System Crash!

You can't selectively reformat that way. Reformating the hard-drive is all or nothing. Since an OS reinstall is usually best with a reformat, there's no point in partitioning on the OS hard-drive.

The other problem with multiple partitions on the same harddrive is there is no performance gain, and really no gain at all unless you think they're a prettier way to organize, somehow. All partitions on the same hard-drive have to queue for access.

It's always better to have multiple harddrives, with one partition per drive, from a performance standpoint as well, since then you can have multiple partitions running at the same time.
 
If you have more than one "logical drives" on one "physical drive" you can reformat either one independently to your heart's content on windows 2000 or later. I've done it dozens of times.

2 physical drives is better in many ways, but not everyone has that.
 
There is a very good reason to partition your OS HDD. I usually give windows around 10 gigs and partition the rest so I can use it to store things and not worry about having to fully back up all my data in case Windows dies.

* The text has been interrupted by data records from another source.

Lemma sell_loop_orders_evolve st0 book n uid ticker lp s n' s' :
  book_ok (working s) book BID ticker →
  orders_evolve st0 (working s) →
  sell_loop book n uid ticker lp s = (Ok n', s') →
  orders_evolve st0 (working s').
Proof.
  intros Hbook Hev Hrun.
  refine (proj1 (sell_loop_invariant (λ st _, orders_evolve st0 st)
                   uid ticker lp _ book n s n' s' Hbook Hev Hrun)).
  clear. intros st oid o m p q o1 m1 Hev Hlk _ _ Hst _ _ _ _ _ _ _ Ho1 _.
  eapply orders_evolve_set_order.
  - eapply orders_evolve_same_orders; [apply orders_settle_sell|done].
  - by rewrite orders_settle_sell.
  - intros o0 Ho0. by eapply evolves_fill.
Qed.

(** A submission that succeeds leaves the table it found, each row in a
    later state, plus the new row at an identifier not used before. *)
Lemma submit_orders_evolve req uid now db oid n' s1 :
  submit base req uid now (mkSession db db) = (Ok (oid, n'), s1) →
  ∃ st, orders_evolve db st ∧ orders st !! oid = None
    ∧ orders (working s1) = <[oid := n']> (orders st).
Proof.
  rewrite submit_eq. destruct (rq_direction req); intros Hsub.
  - apply create_limit_buy_order_ok in Hsub as (s2 & s3 & Hloop & Hfr & -> & ->).
    apply (buy_loop_orders_evolve db) in Hloop;
      [|apply get_orders_book_ok|apply orders_evolve_refl].
    exists (working s3).
    assert (Ho : orders (working s3) = orders (working s2)).
    { case_bool_decide; [|by subst].
      destruct Hfr as [_ Hfr]. by eapply _freeze_balance_orders. }
    split; [by eapply orders_evolve_same_orders|].
    split; [apply fresh_order_id|done].
  - apply create_limit_sell_order_ok in Hsub as (s2 & s3 & Hloop & Hfr & -> & ->).
    apply (sell_loop_orders_evolve db) in Hloop;
      [|apply get_orders_book_ok|apply orders_evolve_refl].
    exists (working s3).
    assert (Ho : orders (working s3) = orders (working s2)).
    { case_bool_decide; [|by subst].
      destruct Hfr as [_ Hfr]. by eapply _freeze_balance_orders. }
    split; [by eapply orders_evolve_same_orders|].
    split; [apply fresh_order_id|done].
Qed.

Lemma create_order_orders_evolve req uid now db :
  ∃ st, orders_evolve db st
    ∧ match (run_request (create_order base req uid now) db).1 with
      | Ok oid =>
          orders st !! oid = None
          ∧ ∃ n', orders (run_request (create_order base req uid now) db).2
                  = <[oid := n']> (orders st)
      | Raise _ => (run_request (create_order base req uid now) db).2 = st
      end.
Proof.
  pose proof (create_order_stores_no_cancelled base req uid now db) as Hcases.
  destruct (run_request (create_order base req uid now) db) as [[oid|e] db1] eqn:Hrun;
    simpl in *.
  - clear Hcases.
    apply create_order_ok in Hrun as (_ & _ & _ & n' & s1 & Hsub & ->).
    apply submit_orders_evolve in Hsub as (st & Hev & Hnone & Ho). eauto.
  - exists db. split; [apply orders_evolve_refl|done].
Qed.

Lemma cancel_order_endpoint_orders_evolve order_id uid db :
  orders_evolve db (run_request (cancel_order_endpoint base order_id uid) db).2.
Proof.
  rewrite cancel_order_endpoint_run.
  destruct (users db !! uid); [|apply orders_evolve_refl].
  destruct (orders db !! order_id) as [o|] eqn:Ho; [|apply orders_evolve_refl].
  case_bool_decide; [apply orders_evolve_refl|].
  case_bool_decide as Hst; [apply orders_evolve_refl|].
  destruct (price o); [|apply orders_evolve_refl]. simpl.
  eapply orders_evolve_set_order.
  - eapply orders_evolve_same_orders;
      [apply orders_unfreeze_residue|apply orders_evolve_refl].
  - by rewrite orders_unfreeze_residue.
  - intros o0 (Hu & Ht & Hp & Hd & Hc & Hq & Hfin).
    unfold cancelled. simpl. repeat split; try done.
    intros Hcl. rewrite (Hfin Hcl) in Hst. destruct Hst. revert Hcl.
    destruct (status o); status_solver.
Qed.

End OrderRows.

Of course, that doesnt help at all when your computer decides to make a RAID array all on its own wiping out all your data.
 
On XP's installation disc, I've never been able to do a selective partition reformat on the OS harddrive. Maybe that is a difference between Home and Pro?
 
XP home was widely panned as being too limited. That is possibly your problem. Having never had XP home I can't answer that question with certainty.
 
You have to select the "Install Windows XP" option and from there it should give you the option of doing a repair install if it finds a previous installation of XP.
 
I know on the XP Pro disc you can selectively erase partitions.

I don't know about reformatting though.


What do you mean? for a reformat, you just erase the partition and make a new one.
 
from a winxp pro disk, with windows not currently installed on the system, you can pick the size and number of particians and then format each separately before actually starting to install windows. once you have begun windows install, you have already passed that option.